_DESCRIPTION OF THE TASK_.
Note every line in the entries that contains the string "else", and copy it.
+ + + + + + +
Lemma phone_typed t : let v := value (normalize_phone t) in
  v = ONone ∨ ∃ p, v = OText p ∧ List.length p = 10%nat ∧ (∀ c, c ∈ p → is_decimal c = true).
Proof.
  cbv zeta. unfold normalize_phone. destruct (blank t); [by left|]. cbv zeta. destruct (Z.eqb_spec (Z.of_nat (List.length (phone_digits t))) 10) as [El|]; [|by left].
  right. exists (phone_digits t). split_and!.
  - cbn [negb]. destruct (_ && _); [done|]. by repeat match goal with |- context [if ?c then _ else _] => destruct c end.
  - lia.
  - unfold phone_digits. cbv zeta. rewrite re_sub_filter. intros c.
    assert (∀ x, c ∈ List.filter (λ c : Z, negb (negb (is_decimal c))) x → is_decimal c = true) as Hf
      by (intros x [Hc _]%elem_of_filter_b; by rewrite negb_involutive in Hc).
    destruct (List.filter _ _) as [|d w] eqn:E; [by intros ?%elem_of_nil|]. destruct (_ && _); [|rewrite <- E; apply Hf].
    intros [->|Hc]%elem_of_cons; [by apply latin_decimal|]. rewrite <- E in Hc. by apply Hf in Hc.
Qed.
Lemma find_mapped {A} (f : text * A → bool) l s : snd <$> List.find f l = Some s → s ∈ map snd l.
Proof.
  destruct (List.find f l) as [e|] eqn:E; [|done]. intros [= <-]. apply find_some in E as [Hin _]. apply list_elem_of_In, in_map, Hin.
Qed.
Lemma by_length_elem e l : e ∈ by_length l → e ∈ l.
Proof.
  induction l as [|d l IH]; [done|]. cbn. assert (∀ m, e ∈ put_by_length d m → e = d ∨ e ∈ m) as Hp.
  { induction m as [|x m IHm]; cbn; [intros ?%list_elem_of_singleton; by left|]. destruct (Nat.leb _ _); rewrite !elem_of_cons; naive_solver. }
  intros [->|He]%Hp; [apply list_elem_of_here|by apply list_elem_of_further, IH].
Qed.
Lemma contained_mapped t l s : longest_contained t l = Some s → s ∈ map snd l.
Proof.
  unfold longest_contained. intros Hs%find_mapped. apply list_elem_of_fmap in Hs as (e & -> & He). apply list_elem_of_fmap. exists e. split; [done|by apply by_length_elem].
Qed.
Lemma type_typed t : let v := value (normalize_property_type t) in v = ONone ∨ ∃ s, v = otext s ∧ s ∈ map snd TYPE_MAPPINGS.
Proof.
  cbv zeta. unfold normalize_property_type. destruct (blank t); [by left|]. cbv zeta.
  destruct (_match_type _) as [p|] eqn:E; [right; exists p; split; [done|by eapply contained_mapped]|].
  destruct (found _ _); [|by left]. right. exists "apartment". split; [done|]. clear. apply (bool_decide_unpack _). vm_compute. exact I.
Qed.
Lemma validated_action show entity s t x : value (_validate_action show entity s t x) = otext s.
Proof. unfold _validate_action. destruct entity as [e|]; [|done]. by destruct (_ && _). Qed.
Lemma action_typed show entity t : let v := value (normalize_action show entity t) in v = ONone ∨ ∃ s, v = otext s ∧ s ∈ map snd ACTION_MAPPINGS.
Proof.
  cbv zeta. unfold normalize_action. destruct (blank t); [by left|]. cbv zeta. destruct (mapped _ _) as [s|] eqn:E1.
  { right. exists s. rewrite validated_action. split; [done|by eapply find_mapped]. }
  destruct (longest_contained _ _) as [s|] eqn:E2; [|by left]. right. exists s. rewrite validated_action. split; [done|by eapply contained_mapped].
Qed.
Lemma boolean_typed t : let v := value (normalize_boolean None t) in v = ONone ∨ ∃ b, v = OBool b.
Proof.
  cbv zeta. unfold normalize_boolean. destruct (blank t); [by left|]. cbv zeta.
  repeat match goal with |- context [if ?c then _ else _] => destruct c end; try (by left); try (right; by eexists).
  all: destruct (float_of_text _); [right; by eexists|by left].
Qed.
Lemma first_of_some {A B} (f : A → option B) l y : first_of f l = Some y → ∃ x, f x = Some y.
Proof. induction l as [|x l IH]; cbn; [done|]. destruct (f x) eqn:E; [intros [= <-]; by exists x|done]. Qed.
Lemma location_typed ext md c t : let v := value (normalize_location ext md c t) in v = ONone ∨ ∃ s, v = OText s.
Proof.
  cbv zeta. unfold normalize_location. destruct (blank t); [by left|]. cbv zeta. destruct (first_of _ _) as [r|] eqn:E.
  - apply first_of_some in E as [x E]. right. unfold exact_location in E.
    destruct (normalize_text x); [done|]. destruct (entry _ (md_aliases md)); [apply Some_inj in E; subst; by eexists|].
    destruct (entry _ (commune_by_name md)) as [[cc wc]|]; [|destruct (entry _ _); [|done]; apply Some_inj in E; subst; by eexists].
    cbv zeta in E. match type of E with (if ?b then _ else _) = _ => destruct b end; apply Some_inj in E; subst; by eexists.
  - destruct (extract_location_candidates _) as [|x xs]; [by left|]. destruct (_fuzzy_match _ _ _) as [r|] eqn:Ef; [|by left]. right. cbn [default].
    unfold _fuzzy_match in Ef. cbv zeta in Ef.
    assert (∀ names : list text, match names with [] => None | n :: ns => (λ m : text * float,
          mkResult (OText (default [] (entry m.1 (wilaya_by_name md)))) (SFdiv 53 1024 m.2 (of_Z 100)) (normalize_text x) (flt (SFdiv 53 1024 m.2 (of_Z 100)) min_confidence)
            [("match_type", otext "fuzzy_wilaya"); ("matched_name", OText m.1); ("is_wilaya", OBool true)] None) <$> ext (normalize_text x) (n :: ns) end = Some r → ∃ s, value r = OText s) as Hw.
    { intros [|n names]; [done|]. destruct (ext _ _); [|done]. intros Er. apply Some_inj in Er. rewrite <- Er. exact (ex_intro _ _ eq_refl). }
    destruct (map fst (commune_by_name md)) as [|n ns]; [by apply Hw in Ef|]. destruct (ext _ _) as [[m s]|]; [|by apply Hw in Ef].
    apply Some_inj in Ef. subst. by eexists.
Qed.
Lemma wilaya_typed t c : let v := value (_normalize_wilaya t c) in v = ONone ∨ (∃ s, v = OText s) ∨ ∃ z, v = OInt z.
Proof.
  cbv zeta. unfold _normalize_wilaya. destruct (wilaya_code_of _) as [z|]; [right; right; by eexists|]. cbv zeta.
  assert (let v := value (normalize_location extractOne master (Some c) t) in v = ONone ∨ (∃ s, v = OText s) ∨ ∃ z, v = OInt z) as Hl
    by (cbv zeta; destruct (location_typed extractOne master (Some c) t) as [E|E]; auto).
  destruct (falsy _); [done|]. destruct (int_of_text _) as [z|]; [|done]. right; right. by eexists.
Qed.
Lemma price_typed show c t r : normalize_price show false c t = Ok r → value r = ONone ∨ ∃ n, value r = obj_of_num (Some n).
Proof.
  unfold normalize_price. intros E. cbv zeta in E. res_steps; try (by left). cbn [value].
  match goal with |- context [obj_of_num ?m] => destruct m as [m'|]; [right; by exists m'|by left] end.
Qed.
Lemma passthrough_typed t f r : _normalize_passthrough t f = Ok r →
  value r = ONone ∨ ∃ w, value r = OText w ∧ Z.of_nat (List.length w) <= 500 ∧ (∀ c, c ∈ w → is_control c = false).
Proof.
  unfold _normalize_passthrough. intros E. destruct (sanitize_string _ _ _ _ _) as [w| |x] eqn:Es; [|apply Ok_inj in E; subst; by left|done].
  apply Ok_inj in E. subst. right. exists w. split; [done|]. by apply sanitized in Es.
Qed.
Lemma field_typed f t ty c r : _normalize_field pl f t ty c = Ok r → column_ok ty f r.
Proof.
  unfold _normalize_field, column_ok.
  case_bool_decide; [intros <-%Ok_inj; apply phone_typed|]. case_bool_decide; [apply price_typed|].
  case_bool_decide; [intros <-%Ok_inj; apply location_typed|]. case_bool_decide; [intros <-%Ok_inj; apply wilaya_typed|].
  case_bool_decide; [intros <-%Ok_inj; apply type_typed|]. case_bool_decide; [intros <-%Ok_inj; apply action_typed|].
  destruct (is_in_names ty _BOOLEAN_TYPES); [intros <-%Ok_inj; apply boolean_typed|].
  destruct (is_in_names ty _NUMERIC_TYPES); [intros Hr%numeric_typed; by right|apply passthrough_typed].
Qed.
End Columns.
+ + + + + + +
_OUTPUT FOR THIS TASK_.
  - cbn [negb]. destruct (_ && _); [done|]. by repeat match goal with |- context [if ?c then _ else _] => destruct c end.
  repeat match goal with |- context [if ?c then _ else _] => destruct c end; try (by left); try (right; by eexists).
    cbv zeta in E. match type of E with (if ?b then _ else _) = _ => destruct b end; apply Some_inj in E; subst; by eexists.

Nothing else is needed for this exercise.